An ethylene / α-olefin copolymer resin (A) 40 to 87 having a melt mass flow rate of 3 to 50 g / 10 minutes and a density of 870 to 920 kg / m ³ measured according to JIS K6922-1 (1998). Low molecular weight polyethylene of 10% to 40% by weight of crystalline polypropylene (B) having a melt mass flow rate of 0.5 to 10 g / 10 min measured in accordance with JIS K7210 and an average molecular weight of 1,000 to 10,000. Melt mass flow rate (was (C) 3 to 20% by weight (total amount of (A), (B), (C) is 100% by weight)) and the total formulation measured according to JIS K6922-1 ( A resin composition characterized in that MFR (A + B + C)) is 5 to 20 g / 10 min. The resin composition according to claim 1, wherein the ethylene / α-olefin copolymer resin (A) satisfies the following requirements (a) to (c).
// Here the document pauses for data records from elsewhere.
Definition gap_finding (st : State.t) (key : string) (v : PublisherView.t) : list Finding.t :=
  let s := PublisherView.sequences v in
  if negb (SequenceState.missing_events s =? 0) || negb (SequenceState.sequence_gaps s =? 0) then
    let f := (make st FindingKind.SequenceGap "publisher" key)
      <| Finding.provenance := PublisherView.provenance v |>
      <| Finding.reality := PublisherView.reality v |> in
    let f := add_reason finding_reason.kMissingSequence f in
    let f := count_metric "sequence.gaps" (SequenceState.sequence_gaps s) "gaps" f in
    let f := count_metric "sequence.missing" (SequenceState.missing_events s) "sequences" f in
    let f := count_metric "sequence.late" (SequenceState.late_events s) "events" f in
    [sort_finding (add_missing
       "events were never delivered; the runtime cannot say what they contained" f)]
  else [].

Definition fence_finding (st : State.t) (key : string) (v : PublisherView.t) : list Finding.t :=
  if PublisherView.fenced v then
    let f := (make st FindingKind.PublisherLoss "publisher" key)
      <| Finding.provenance := PublisherView.provenance v |>
      <| Finding.reality := PublisherView.reality v |> in
    let f := add_reason finding_reason.kPublisherFenced f in
    let f := count_metric "publisher.boot" (PublisherView.boot v) "boot" f in
    let f := count_metric "publisher.sequence_high_watermark"
               (SequenceState.high_watermark (PublisherView.sequences v)) "sequence" f in
    [sort_finding (f <| Finding.ambiguity ::= λ l,
       l ++ ["fence_reason=" +:+ FenceReason.to_string (PublisherView.fence_reason v)] |>)]
  else [].
Lemma codes_bool b : codes (PayloadWriter.u8_bool b) read_bool b.
Proof.
  exists [if b then 1 else 0]. split_and!.
  - by destruct b; apply Forall_singleton.
  - done.
  - destruct b; exact (reads_map _ (λ v, negb (v =? 0)) _ _ (reads_u8 _)).
Qed.

Lemma stable_bool : stable read_bool.
Proof. apply stable_bind; eauto with codec. Qed.

(** A call whose status the program discards. *)
Definition unchecked {S} (m : action S unit) : action S unit := λ s, (Ok tt, snd (m s)).

Lemma codes_unchecked {A} w (r : action _ A) a : codes w r a → codes (unchecked w) r a.
Proof.
  intros (bs & Hb & Hw & Hr). exists bs. split_and!; [done| |done].
  intros d. unfold unchecked. by rewrite Hw.
Qed.

(** A check on what was read that leaves the reader alone. *)
Definition lift {S A} (r : result A) : action S A := λ s, (r, s).

Lemma stable_lift {A} (r : result A) : stable (lift r).
Proof. destruct r as [a|e]; [apply (stable_ret a)|apply stable_fail]. Qed.

Lemma stable_if {A} (b : bool) (r r' : action PayloadReader.t A) :
  stable r → stable r' → stable (if b then r else r').
Proof. by destruct b. Qed.

(** Sequences: all elements written in order, [n] elements read. *)
Fixpoint write_all {A} (w : A → action PayloadWriter.t unit) (l : list A)
  : action PayloadWriter.t unit :=
  match l with
  | [] => mret tt
  | a :: l => w a ≫= λ _, write_all w l
  end.

Fixpoint read_n {A} (n : nat) (r : action PayloadReader.t A) : action PayloadReader.t (list A) :=
  match n with
  | O => mret []
  | S n => a ← r; l ← read_n n r; mret (a :: l)
  end.

Lemma codes_all {A B} (w : A → action _ unit) (r : action _ B) (f : A → B) l :
  Forall (λ a, codes (w a) r (f a)) l → codes (write_all w l) (read_n (length l) r) (f <$> l).
Proof.
  induction 1 as [|a l Ha _ IH]; [apply (codes_ret (A := list B))|]. simpl.
  eapply codes_bind; [exact Ha|]. by eapply codes_map.
Qed.

Lemma stable_read_n {A} n (r : action _ A) : stable r → stable (read_n n r).
Proof.
  intros Hr. induction n as [|n IH]; simpl; [apply stable_ret|].
  apply stable_bind; [done|]. intros a. apply stable_bind; [done|]. intros l. apply stable_ret.
Qed.

#[export] Hint Resolve stable_bool stable_lift stable_if stable_read_n : codec.
#[export] Hint Resolve codes_ret codes_u8 codes_u16 codes_u32 codes_u64 codes_i64 codes_f64
  codes_bool codes_text codes_unchecked : codes.

(** A payload that holds one record and nothing else. *)
Lemma codes_payload {A} w (r : action _ A) a :
  codes w r a → stable r →
  ∃ payload, w [] = (Ok tt, payload) ∧ is_bytes payload ∧
    r (PayloadReader.mk payload 0) = (Ok a, PayloadReader.mk payload (length payload)) ∧
    ∀ p q, payload = p ++ q → q ≠ [] →
      code_of (fst (r (PayloadReader.mk p 0))) = ErrorCode.Truncated.
Proof.
  intros (bs & Hb & Hw & Hr) Hs. exists bs. split_and!.
  - apply (Hw []).
  - done.
  - specialize (Hr [] []). simpl in Hr. by rewrite app_nil_r in Hr.
  - intros p q Hpq Hq. by eapply reads_prefix_truncated.
Qed.

Definition sample_fields : list field :=
  [FU8 7; FBool true; FU16 513; FU32 70000; FU64 (2 ^ 63); FI64 (-5); FF64 (d_ratio 1 3);
   FBytes [1; 2; 3]; FText "numa0" 64].

Lemma sample_fields_ok : Forall field_ok sample_fields.
Proof. repeat constructor; simpl; try (vm_compute; done); unfold is_byte, in_uint; lia. Qed.

Lemma payload_codec_exact_witness :
  ∃ payload, write_fields sample_fields [] = (Ok tt, payload) ∧
             read_payload (shape_of <$> sample_fields) payload = Ok sample_fields.
Proof.
  destruct (payload_codec_exact sample_fields sample_fields_ok) as (p & Hw & _ & Hr & _).
  exists p. exact (conj Hw Hr).
Defined.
(A) The ratio (Mw / Mn) of the weight average molecular weight (Mw) to the number average molecular weight (Mn) is 3 or less. (B) The temperature at the maximum peak position of the endothermic curve obtained in the temperature rise measurement with a differential scanning calorimeter ( Tm (° C.)) and the number of short chain branches per 1000 carbon atoms (SCB) obtained from the measurement of infrared absorption spectrum satisfy the relationship of the formula (1).
Tm <−1.8 × SCB + 140 (1)
(C) α-olefin has 4 to 12 carbon atoms The ethylene / α-olefin copolymer resin (A) satisfies the requirements of the following (d) and (e): the ethylene / α-olefin copolymer (A1), (f) and (g) It consists of an ethylene / α-olefin copolymer (A2), and the blending ratio of the ethylene / α-olefin copolymer (A1) to the ethylene / α-olefin copolymer (A2) is 20/80 wt% to 80/80%. It is 20 weight%, The resin composition of Claim 1 or 2 characterized by the above-mentioned.
(D) The density according to JIS K6922-1 (1998) is 870 to 895 kg / m ^3.
(E) Melt mass flow rate according to JIS K6922-1 (1998) is 0.1 to 5 g / 10 min. (F) Density according to JIS K6922-1 (1998) is 895 to 920 kg / m ^3.
(G) Melt mass flow rate according to JIS K6922-1 (1998) is 8 to 30 g / 10 min. The resin according to any one of claims 1 to 3, wherein the crystalline polypropylene (B) is at least one selected from a random copolymer of propylene and ethylene and a random copolymer of propylene, ethylene and 1-butene. Composition. An easily peelable film provided with at least one surface of a base material with a heat-sealing layer comprising the resin composition according to claim 1. A heat-sealing layer comprising the resin composition according to any one of claims 1 to 4, comprising a propylene-based resin or an ethylene-based resin as another layer and coextruded so as to have two or more layers. Easy peelable film. A packaging bag made from the easily peelable film according to claim 5. A lid made from the easily peelable film according to claim 5.